Google Sheet Publisher Issue - Somehow DB entities for publisher got into problem state

Hi @Jeff_Davids. I'm sorry that you are having problems! Can you please add yanokwa@nafundi.com as an owner on the Google App Engine account. Once I have access, I can take a quick look and see what is going wrong.

Hello @yanokwa. Thanks so much for being willing to look at this! I just added you as an owner on the Google App Engine account. I look forward to seeing what the issue is. Best.

A post was split to a new topic: Aggregate publisher problem

@Jeff_Davids, I'd recommend to back up your data using Briefcase as soon as possible. That way, you could even remove the form and submit it again, and then push the submissions back to the server

@yanokwa could you search for a full stacktrace on the logs? Also, if @Jeff_Davids can point you to a submission that isn't on the google sheets, could you locate it on the Data Store and see if there's any structural problem with it? (comparing to a submission that got to the google sheets)

So, I've traced the exception in the code to these lines in FormServiceCursor.constructExternalService(FormServiceCursor fsc, IForm form, CallingContext cc):

try {
  // ... some stuff
  return new GoogleSpreadsheet(fsc, form, cc);
  // ... more stuff
} catch (Exception e) {
  throw new ODKEntityNotFoundException("Somehow DB entities for publisher got into problem state", e);
}

Unfortunately, we can't pinpoint the source of this exception at this moment because upstream try blocks lose the cause of this exception.

Digging a little deeper, I can identify two broad possible causes for the exception:

  1. Problems with Google Sheet API
    This could be due to many things like exceeding quotas, network problems, expiration of credentials... you name it. It would be helpful to know if you have experienced any problem at all while working with Google tools lately.

    Worst case scenario, it could be due to irregularities in Google's service. I don't have specific prior experience with Google Cloud services but I've dealt with this kind of situations on Amazon and other cloud services and normally this is solved within 24h...

  2. Problems with data in the Data Store
    This could be due to exceeding quotas as well, but you mentioned that you've activated the billing plan. Worst case scenario, we can detect anomalies in the data itself that could justify an error.

    A quick test for this could be to pull submissions using Briefcase. If this works it's a sign that there's no problem in the Data Store

Hi @ggalmazor thanks so much for working on this! I'm pulling the intances right now to my computer using Briefcase so at least we will have a backup. Right now I'm at 40 or 9000+ so it might be a while... So far so good, but I'll let you know how it finishes.

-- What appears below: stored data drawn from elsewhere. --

(** [Config.parseVersion]: the pair [(int, error)]. [int(v)] is the
    identity on an int64 where int is 64 bits wide, as on every platform
    the toolkit is built for. *)
Definition parseVersion (c : Config) (useLegacyConfig : bool) : Z * option error :=
  let defaultVersion : Z := if useLegacyConfig then 1%Z else 2%Z in
  match Get "version" (Tree c) with
  | None =>
      match length (Keys (Tree c)) with
      | 0 => (defaultVersion, None)
      | _ => (1%Z, None)
      end
  | Some (VInt v) => (v, None)
  | Some v => ((-1)%Z, Some (ErrorValue "unsupported type for version field" v))
  end.

(** [builder.build] *)
Definition build (b : builder) : go (error + Interface) :=
  if bool_decide (path b = "") then Returns (inl (ErrorString "config path is empty"))
  else
    let runtimeType' :=
      if bool_decide (runtimeType b = "") then defaultRuntimeType else runtimeType b in
    match (loadConfig (path b)).2 with
    | Panics => Panics
    | Returns (inl err) => Returns (inl (ErrorWrap "failed to load config" err))
    | Returns (inr config) =>
        let config := {| Tree := Tree config; RuntimeType := runtimeType';
                         UseDefaultRuntimeName := negb (useLegacyConfig b) |} in
        match parseVersion config (useLegacyConfig b) with
        | (_, Some err) => Returns (inl (ErrorWrap "failed to parse config version" err))
        | (1%Z, None) => Returns (inr (ConfigV1 config))
        | (2%Z, None) => Returns (inr (ConfigV2 config))
        | (version, None) =>
            Returns (inl (ErrorValue "unsupported config version" (VInt version)))
        end
    end.

End Code.





End containerd.

(** ** The V1 config migrator ([UpdateConfig] and [RevertConfig] of the
    containerd tool, and [ConfigV1.AddRuntime] / [ConfigV1.RemoveRuntime])

    The functions are called by [config_v1_test.go]; their bodies are not
    among the sources. *)

Module migrator.
Import toml containerd.

(** The tool's options, as the tests fill them in. *)
Record options := {
  useLegacyConfig : bool;
  setAsDefault : bool;
  runtimeClass : string;
  runtimeType : string;
  runtimeDir : string
}.

(** A managed runtime: the name of its entry, the path of its binary, and
    whether it is the one to make the default. *)
Record Runtime := {
  name : string;
  Path : string;
  SetAsDefault : bool
}.

Definition defaultRuntimeName : string := "nvidia".

(** Modelled from the spec: the table of runtime modes, missing from the
    sources (section 9: "a static ordered table of (name-suffix,
    binary-suffix) pairs consumed by both Update and Revert", for
    "experimental/cdi/legacy"). *)
Definition modes : list string := ["experimental"; "cdi"; "legacy"].

Definition modeName (mode : string) : string := "nvidia-" +:+ mode.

I have several other forms that are properly publishing to both Fusion Tables and Google Sheets, so that makes me think the problem isn't with Google Sheets API, but I definitely will defer to you guys on this one! In fact, I just looked, and the Google Fusion Table publisher for the same form that we are getting the error on (S4W_Nepal_v1.01) is still being updated successfully.

Sounds like worse comes to worse, I'll have to (1) finish the Briefcase backup, (2) delete the form, (3) reload the form, (4) push the submissions from Briefcase, and (5) restart new publishers? Does that sound about right?

@ggalmazor and @yanokwa I'll defer to your judgement with regards to when it makes sense to try those steps vs. doing additional troubleshooting.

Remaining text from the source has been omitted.